I've been in the mood to ask myself these questions, lately, and as my professed paradigm dictates, I began to observe.

For context, here's my recent journey through life in a nutshell.

When I left home, I moved in with a friend and her family, and they took care of me. Then I moved in with a partner who was a few years older than me, and he took care of me. Then we moved back to my hometown, moved in with my friend, and by and large, they paid all the bills. Then my friend and i moved back into our respective homes, and then eventually I moved out of my home and into hers to live with their family again.

It began to be obvious that I was not doing a good job of learning how to support myself, and that I had nothing to rely on but these other people. That was the first instance in which I used magick which was singularly for self-growth, and no immediate gratification.
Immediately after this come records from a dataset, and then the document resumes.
(* ===== verification/StoreThms.v ===== *)
(** * The cache store: the properties of its operations, snapshot and recovery *)

From S2P Require Import Prelude BTree BTreeThms Expiration WalTypes Store StoreProps.

(** ** Two WALs to instantiate the interface with *)

(** A WAL that always succeeds, as the list of its records. *)
Definition LogWal := list Record_.
#[export] Instance LogWal_wal : Wal LogWal := fun w r => (w ++ [r], None).

(** A WAL whose every append fails. *)
Definition BusyWal := unit.
#[export] Instance BusyWal_wal : Wal BusyWal := fun w _ => (w, Some WalBusy).

Section store_thms.
Context {I W : Type} `{!ExpirationIndex I} `{!ExpirationIndexLaws I} `{!Wal W}.
Implicit Types s : CacheyStore I W.

Lemma appendWAL_mem s rec :
  data (appendWAL s rec).1 = data s /\ index (appendWAL s rec).1 = index s.
Proof. unfold appendWAL. destruct (wal s) as [w|]; [|done]. by destruct (wal_append w rec). Qed.

Lemma store_ok_appendWAL s rec : store_ok s -> store_ok (appendWAL s rec).1.
Proof. unfold store_ok. by destruct (appendWAL_mem s rec) as [-> ->]. Qed.

(** [Get] never panics, returns the value of a visible key and
    [ErrorCodeInvalidKey] for an absent or expired one; its lazy expiration
    keeps the store invariant and changes nothing a client can see. *)
Theorem Get_correct s now now' k :
  store_ok s -> (now <= now')%Z ->
  exists s', Get s now now' k
               = Some (match visible now (data s) k with
                       | Some v => Ok v | None => Err ErrorCodeInvalidKey end, s') /\
    store_ok s' /\ wal s' = wal s /\
    forall t k', (now' <= t)%Z -> visible t (data s') k' = visible t (data s) k'.
Proof.
  intros Hs Hle. destruct (Get_moves s now now' k Hs Hle) as (s' & ? & ? & ? & _ & ?). eauto.
Qed.

(** C8: [Put] is write-ahead: its record goes to the WAL first; if that fails
    the error is returned and memory is unchanged, otherwise the key has the
    new value and no expiry, and every other key is untouched. *)
Theorem Put_correct s k v :
  store_ok s ->
  let '(s1, e) := appendWAL s (store_record OpPut k v 0) in
  exists s', Put s k v = Some (e, s') /\ store_ok s' /\ wal s' = wal s1 /\
    match e with
    | Some _ => data s' = data s /\ index s' = index s
    | None => forall t k', visible t (data s') k' =
                (if decide (k' = k) then Some v else visible t (data s) k')
    end.
Proof.
  intros Hs. unfold Put. pose proof (appendWAL_mem s (store_record OpPut k v 0)) as [Hd Hi].
  pose proof (store_ok_appendWAL s (store_record OpPut k v 0) Hs) as Hs1.
  destruct (appendWAL s _) as [s1 [err|]]; simpl in *; [eauto 10|].
  destruct (putLocked_moves s1 k v Hs1) as (s' & -> & Hd' & Hw & Hok & _). simpl.
  exists s'. split_and!; auto. intros t k'. rewrite Hd', Hd. unfold visible, put_data.
  rewrite lookup_insert. case_decide; case_decide; done.
Qed.

(** [Delete] of a key that is not in the map logs nothing and fails;
    otherwise the record is logged first, and once it is the key is gone for
    every later reader. It reports success exactly when the key was visible. *)
Theorem store_Delete_correct s now k :
  store_ok s ->
  let '(s1, e) := appendWAL s (store_record OpDelete k "" 0) in
  exists r s', Delete s now k = Some (r, s') /\ store_ok s' /\
    match data s !! k with
    | None => r = Some ErrorCodeInvalidKey /\ s' = s
    | Some _ =>
        wal s' = wal s1 /\
        match e with
        | Some err => r = Some err /\ data s' = data s
        | None =>
            r = match visible now (data s) k with
                | Some _ => None | None => Some ErrorCodeInvalidKey end /\
            forall t k', visible t (data s') k' =
              (if decide (k' = k) then None else visible t (data s) k')
        end
    end.
Proof.
  intros Hs. unfold Delete. pose proof (appendWAL_mem s (store_record OpDelete k "" 0)) as [Hd Hi].
  pose proof (store_ok_appendWAL s (store_record OpDelete k "" 0) Hs) as Hs1.
  destruct (appendWAL s _) as [s1 e]. simpl in *.
  destruct (data s !! k) as [en|] eqn:E; [|eauto 10].
  destruct e as [err|]; [eauto 10|].
  destruct (deleteLocked_moves s1 now k Hs1) as (s' & -> & Hd' & Hw & Hok & _).
  do 2 eexists. split; [done|]. split_and!; auto.
  - rewrite Hd. by destruct (visible now (data s) k).
  - intros t k'. rewrite Hd', Hd. unfold visible. rewrite lookup_delete.
    case_decide; case_decide; congruence.
Qed.

(** C10: [TTL] logs the absolute expiry [now + ttl] (in int64 arithmetic) and
    then sets it: a visible key keeps its value until that time and is
    invisible from it on; a key that has expired meanwhile is removed and the
    call fails. *)
Theorem TTL_correct s now now' k ttl :
  store_ok s ->
  let exp := int64_wrap (now + ttl) in
  let '(s1, e) := appendWAL s (store_record OpTTL k "" exp) in
  exists r s', TTL s now now' k ttl = Some (r, s') /\ store_ok s' /\
    match data s !! k with
    | None => r = Some ErrorCodeInvalidKey /\ s' = s
    | Some _ =>
        wal s' = wal s1 /\
        match e with
        | Some err => r = Some err /\ data s' = data s
        | None =>
            r = match visible now' (data s) k with
                | Some _ => None | None => Some ErrorCodeInvalidKey end /\
            forall t k', visible t (data s') k' =
              (if decide (k' = k)
               then if (negb (exp =? 0) && (exp <=? t))%Z then None else visible now' (data s) k
               else visible t (data s) k')
        end
    end.
Proof.
  intros Hs exp. unfold TTL. fold exp.
  pose proof (appendWAL_mem s (store_record OpTTL k "" exp)) as [Hd Hi].
  pose proof (store_ok_appendWAL s (store_record OpTTL k "" exp) Hs) as Hs1.
  destruct (appendWAL s _) as [s1 e]. simpl in *.
  destruct (data s !! k) as [en|] eqn:E; [|eauto 10].
  destruct e as [err|]; [eauto 10|].
  destruct (ttlAtLocked_moves s1 now' k exp Hs1) as (s' & -> & Hd' & Hw & Hok & _).
  do 2 eexists. split; [done|]. split_and!; auto.
  - rewrite Hd. by destruct (visible now' (data s) k).
  - intros t k'. rewrite Hd', Hd. unfold visible at 1, ttl_data. rewrite E.
    destruct (isExpired now' en) eqn:Ex.
    + rewrite lookup_delete. case_decide; case_decide; try congruence; [|done].
      unfold visible. rewrite E, Ex. by destruct (_ && _)%bool.
    + rewrite lookup_insert. case_decide; case_decide; try congruence; [|done].
      unfold isExpired at 1. simpl. unfold visible. by rewrite E, Ex.
Qed.

(** C11: an active-expiration pass terminates (one iteration per index entry
    is enough), never removes an entry that has not expired and nothing else
    than expired entries; when it stops below its limit no expired entry is
    left. *)
Theorem cleanupExpired_correct s fuel now (clk : nat -> Z) limit :
  store_ok s -> (forall i, now <= clk i)%Z -> size (idx_set (index s)) < fuel ->
  exists n s', cleanupExpired fuel now clk limit s = Some (n, s') /\
    store_ok s' /\ n <= limit /\
    (n < limit -> forall k e, data s' !! k = Some e -> isExpired now e = false) /\
    (forall k e, data s' !! k = Some e -> data s !! k = Some e) /\
    (forall k e, data s !! k = Some e -> isExpired now e = false -> data s' !! k = Some e).
Proof.
  intros Hs Hclk Hfuel. unfold cleanupExpired.
  destruct (cleanupLoop_ok fuel now clk limit 0 s Hs Hclk Hfuel)
    as (n & s' & ? & ? & ? & ? & Hlim & ? & ? & ?).
  exists n, s'. split_and!; auto. apply Hlim. lia.
Qed.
First of all, my journey since that moment, has been more magickal, more filled with signs and synchronicities, more interesting experiences in consciousness and psychological developement, than any period in my life. Now, before this period I was already tapping the Source - connecting to the divine intelligence - to about half the degree that I do now, and much of my essential paradigm remains the same. Parts have been expanded upon, and more thoroughly digested, so that I know now much more than my younger self did. I had achieved lots of magickal successes by that point, but in quality they lacked the 'force' that my successes have now. They're more impactful now.

Then, the cost of magick seemed to be simply the way it would impact your life, and could be negotiated simply by dealing intelligently with that effect, and trying to predict ahead of time the areas that it could affect you, and how to prepare in advance. Now I see it the same way, but I've started to think that negotiating it like that, viewing it as how to avoid the cost, has actually cheated me out of a lot of growth in the past.
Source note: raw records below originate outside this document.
(* ===== verification/WalCodec.v ===== *)
(** * A concrete codec

    The theorems on the WAL hold for any codec with the laws of [JsonLaws]. This
    one writes a value's binary code as a line of digits ended by [$]; it shows
    that the laws can be met and makes the WAL executable. *)

From Stdlib Require Import Ascii.
From S2P Require Import Prelude WalTypes.

#[export] Instance Op_countable : Countable Op.
Proof.
  apply (inj_countable'
    (fun o => match o with
              | OpPut => (0, EmptyString) | OpDelete => (1, EmptyString) | OpTTL => (2, EmptyString)
              | OpNoop => (3, EmptyString) | OpConfig => (4, EmptyString) | OpHotStuff => (5, EmptyString)
              | OpMembership => (6, EmptyString) | OpUnknown s => (7, s)
              end)
    (fun p => match p.1 with
              | 0 => OpPut | 1 => OpDelete | 2 => OpTTL | 3 => OpNoop | 4 => OpConfig
              | 5 => OpHotStuff | 6 => OpMembership | _ => OpUnknown p.2
              end)).
  by intros [].
Defined.

#[export] Instance Record_countable : Countable Record_.
Proof.
  apply (inj_countable'
    (fun r => (op r, rkey r, val r, rexp r, (logIndex r, term r, raftIndex r), (config r, rdata r)))
    (fun p => let '(o, k, v, e, (l, t, i), (c, d)) := p in mkRecord o k v e l t i c d)).
  by intros [].
Defined.

#[export] Instance snapEntry_eq_dec : EqDecision snapEntry.
Proof. solve_decision. Defined.

#[export] Instance snapEntry_countable : Countable snapEntry.
Proof.
  apply (inj_countable' (fun e => (snVal e, snExp e)) (fun p => mkSnapEntry p.1 p.2)). by intros [].
Defined.

#[export] Instance snapshotData_eq_dec : EqDecision snapshotData.
Proof. solve_decision. Defined.

#[export] Instance snapshotData_countable : Countable snapshotData.
Proof.
  apply (inj_countable' (fun d => (LastLogIndex d, Data d)) (fun p => mkSnapshotData p.1 p.2)).
  by intros [].
Defined.

(** ** Binary digits *)

Fixpoint write_bits (p : positive) : bytes :=
  match p with
  | xH => ["$"%char]
  | xO p => "0"%char :: write_bits p
  | xI p => "1"%char :: write_bits p
  end.

Fixpoint read_bits (b : bytes) : option positive :=
  match b with
  | [] => None
  | c :: b' =>
      if decide (c = "$"%char) then match b' with [] => Some xH | _ => None end
      else if decide (c = "0"%char) then xO <$> read_bits b'
      else if decide (c = "1"%char) then xI <$> read_bits b'
      else None
  end.

Lemma read_write_bits (p : positive) : read_bits (write_bits p) = Some p.
Proof. induction p as [p IH|p IH|]; simpl; try rewrite IH; done. Qed.

Lemma write_bits_line (p : positive) : nl ∉ write_bits p.
Proof. induction p; simpl; rewrite ?not_elem_of_cons; split_and?; try done; apply not_elem_of_nil. Qed.

Lemma read_bits_prefix (p : positive) (b : bytes) :
  b `prefix_of` write_bits p -> b <> write_bits p -> read_bits b = None.
Proof.
  revert b. induction p as [p IH|p IH|]; intros [|c b] Hp Hne; try done; simpl in *.
  - apply prefix_cons_inv_1 in Hp as Hc. apply prefix_cons_inv_2 in Hp. subst c. simpl.
    rewrite IH; [done..|congruence].
  - apply prefix_cons_inv_1 in Hp as Hc. apply prefix_cons_inv_2 in Hp. subst c. simpl.
    rewrite IH; [done..|congruence].
  - apply prefix_cons_inv_1 in Hp as Hc. apply prefix_cons_inv_2 in Hp. subst c.
    apply prefix_nil_inv in Hp. by subst b.
Qed.

Definition read_value {A} `{Countable A} (b : bytes) : option A := read_bits b ≫= decode.

#[export] Instance BitJson : Json := {|
  json_record r := Ok (write_bits (encode r));
  json_unrecord := read_value;
  json_snapshot d := Ok (write_bits (encode d));
  json_unsnapshot b := read_value (filter (fun c => c <> nl) b)
|}.

Lemma filter_line (b : bytes) : (nl ∉ b) -> filter (fun c => c <> nl) (b ++ [nl]) = b.
Proof.
  induction b as [|c b IH]; [done|]. intros [Hc Hb]%not_elem_of_cons. simpl app.
  rewrite filter_cons_True by congruence. by rewrite IH.
Qed.

#[export] Program Instance BitJson_laws : JsonLaws := {|
  json_fits _ := True;
  snap_fits _ := True
|}.
Next Obligation.
  intros r _. eexists. split; [done|]. split; [apply write_bits_line|]. simpl. unfold read_value. split.
  - rewrite read_write_bits. simpl. apply decode_encode.
  - intros p Hp Hne. by rewrite (read_bits_prefix (encode r)).
Qed.
Next Obligation. done. Qed.
Next Obligation.
  intros d _. eexists. split; [done|]. simpl. unfold read_value.
  rewrite filter_line by apply write_bits_line. rewrite read_write_bits. apply decode_encode.
Qed.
I did magick to cut myself off from the negative influences in my life, so that I could begin fullfilling my potential as quickly as possible. Given my situation it was a success, I was 'freed' from my home, which was stifling me bit by bit - and in retrospect I would have grown far more if I had immediately gotten serious about life, and really done my best to be independant; instead I coasted on the new found freedom until I hit a point where I would have to get serious, but instead I negotiated myself into a position where i could be free in one sense, and not have to deal with the responsibility. Now, looking back at what choices I made and why, I realize that I had actually lost the most important part of that freedom by avoiding the initial cost - my immature attitude about life.

I did magick for love. It seemed to be the appropriate next step, and my magick for freedom had worked so well. And I had love, coming in from boys everywhere. Again, I was unwilling to accept the way love would impact my life, so I negotiated by manipulating the people that fell in love with me to being more like entertainment than relationships. Eventually I forgot to learn the lesson that love is supposed to teach, and am still working on getting it back, the hard way.

I did magick for power, and I was given respect by my peers, adoration by my teachers, and a voice that made everyone sure I was right. When the impact happened, I negotiated my way around the responsibility of that identity in life, using that same gift to alleivate that responsibility for the things I said or did. But eventually, my manipulation became lying, and eventually that collapsed, and I no longer had those gifts.

And I had very little powerful magick after that. At this point is when I began to explore deeply the understanding of consciousness that I have now - While I probably wasn't consciously aware of it then, I had recieved a harsh punishment for abusing the gifts I demanded, and giving nothing in return. That punishment, however, redirected my interests inward rather than outward, and I became more diligent with my analysis of myself, no longer overly concerned with expressing myself, so much as learning what it was I was expressing. So my innate energy for exploration was forcefully redirected towards personal growth. I could have maybe used it for some other sort of exploration, drugs, crime, etc... but I was also in a position where those things weren't within easy reach, and so far I hadn't developed the ability to 'reach' for anything in life - I had skipped those lessons that were the cost of my magick.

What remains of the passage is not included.